Learning the difference about when to encourage them to involve an adult is also a delicate art. I want my children to know that if they’re hurt, sad, in trouble, bullied, confused, or worried then I’m their first port of call. On the other hand, if they’re steaming up because someone else has the green pencil they want, I want them to negotiate that state of affairs themselves.
This particular tiff really should have been left on the playground. But, if rad-cardie-girl’s mum had discreetly pulled me aside and said, “hey, our girls had a slight disagreement over tunnel ownership, I don’t really know what happened but my kid wants to get something off her chest, do you think we could take them somewhere quiet and get them to talk about it so she doesn’t whinge at me about it for the rest of the day?” I would have totally been into that. #LifeSkills #ConflictResolution #ByTheWayILoveYourCardigan #LetsBeBFFsNow etc.
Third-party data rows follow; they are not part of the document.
(** * The API layer of electron-netease-cloud-music ([src/main/api/index.js])

  A shallow embedding of the functions of [index.js] that the
  specification talks about, and the properties they have.

  Conventions of the embedding:
  - JavaScript strings are [string] (sequences of bytes, UTF-8 for text
    outside ASCII);
  - JavaScript numbers that the code handles (track ids, ports, bit rates,
    byte sizes, status codes) are integers of [Z]; sums of sizes stay below
    2^53, where the addition of doubles is exact;
  - a promise is described by how it settles ([Resolved], [Rejected]) or by
    the fact that it never settles ([Pending]);
  - the collaborators that are imported by [index.js] (the HTTP client, the
    disk cache, the music server, [lrc-kit]) are taken as parameters of the
    sections that use them. *)

From Stdlib Require Import ZArith List Bool Ascii String DecimalString Lia.
From Stdlib Require Import Sorted DecimalPos DecimalZ.
From stdpp Require Import base option list strings gmap.

Local Open Scope string_scope.
Local Open Scope list_scope.
Local Open Scope Z_scope.

(** ** JavaScript values *)

Module JS.

(** The values of the language that reach the modelled code. A function
    or an object that is only tested for truthiness carries its name. *)
Inductive value : Type :=
| VUndefined
| VNull
| VBool (b : bool)
| VNum (n : Z)
| VStr (s : string)
| VFunction (name : string)
| VObject (name : string).

#[export] Instance value_eq_dec : EqDecision value.
Proof. solve_decision. Defined.

(** [ToBoolean]. *)
Definition truthy (v : value) : bool :=
  match v with
  | VUndefined | VNull => false
  | VBool b => b
  | VNum n => negb (Z.eqb n 0)
  | VStr s => negb (String.eqb s "")
  | VFunction _ | VObject _ => true
  end.

(** [a === b] on the values above (two functions or objects are the same
    when they are the same named object). *)
Definition strict_eq (a b : value) : bool := bool_decide (a = b).

(** An exception value: the class of the error and its message. *)
Inductive error : Type :=
| Error (msg : string)
| TypeError (msg : string)
| SystemError (code : string).

#[export] Instance error_eq_dec : EqDecision error.
Proof. solve_decision. Defined.

(** How a promise ends. *)
Inductive promise (A : Type) : Type :=
| Resolved (a : A)
| Rejected (e : error)
| Pending.
Arguments Resolved {A} a.
Arguments Rejected {A} e.
Arguments Pending {A}.

(** ['' + n] for an integer [n]. *)
Definition string_of_number (n : Z) : string :=
  NilZero.string_of_int (Z.to_int n).

End JS.
Import JS.

(** ** The HTTP client and its cookie jar *)

Module Client.

(** The three request functions of the client. *)
Inductive api : Type := W | E | L.
(** * 8004 Pawn Shop gateway (api/main.py): scoring, pricing and the
      deposit / purchase / access operations.

    The development embeds [api/main.py] shallowly:
    - Python [str] values are lists of code points, [bytes] are lists of
      [Byte.byte], Python [int] is [Z];
    - Python [float] is IEEE 754 binary64, taken from the Standard Library's
      [SpecFloat] (precision 53, [emax] 1024, round to nearest even);
    - an exception is a value of [exn]; a computation that may raise returns
      a [result];
    - the collaborators (the ledger behind web3, the pinning service behind
      requests) are functions on an abstract world, and every call to one of
      them is recorded in a trace. *)

From Stdlib Require Import ZArith List Bool Lia String Ascii.
From Stdlib.Strings Require Import Byte.
From Stdlib Require Import SpecFloat DecimalString.
Import ListNotations.
Local Open Scope Z_scope.

(** ** Exceptions and results *)

Definition str := list N.
Definition bytes := list byte.

(** [lit "def "] is the Python literal ["def "]. *)
Definition lit (s : string) : str :=
  List.map N_of_ascii (list_ascii_of_string s).

Inductive exn : Type :=
| HTTPException (status_code : Z) (detail : str)
| ZeroDivisionError
| OverflowError
| ValueError
| KeyError (key : str)
| UnicodeEncodeError
| LibraryError (what : str).

Inductive result (A : Type) : Type :=
| Ok (a : A)
| Err (e : exn).
Arguments Ok {A} a.
Arguments Err {A} e.

Definition rbind {A B} (r : result A) (k : A -> result B) : result B :=
  match r with
  | Ok a => k a
  | Err e => Err e
  end.

Declare Scope result_scope.
Delimit Scope result_scope with result.
Notation "'let?' x ':=' r 'in' k" := (rbind r (fun x => k))
  (at level 10, x name, r at level 100, k at level 200) : result_scope.

(** ** Python [str] and [bytes] builtins used by the gateway *)

Module Py.

Fixpoint str_eqb (a b : str) : bool :=
  match a, b with
  | [], [] => true
  | x :: a', y :: b' => N.eqb x y && str_eqb a' b'
  | _, _ => false
  end.

(** [s.startswith(p)] *)
Fixpoint startswith (p s : str) : bool :=
  match p, s with
  | [], _ => true
  | x :: p', y :: s' => N.eqb x y && startswith p' s'
  | _ :: _, [] => false
  end.

(** [p in s] *)
Fixpoint contains (p s : str) : bool :=
  startswith p s ||
  match s with
  | [] => false
  | _ :: s' => contains p s'
  end.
Staging a mother/daughter stand-in over a sobbing five year old wearing expressions like constipated Stormtroopers wasn’t a shining beacon in the stormy sea of teaching kids how to process emotions. Me offering my daughter ice cream to help her feel better probably wasn’t my best parenting choice either, but at least I didn’t spoon-feed it to her.
Rad-cardie may have got a #SorryNotSorry, but your kid got the ice cream. I think we all know who the real hero is here.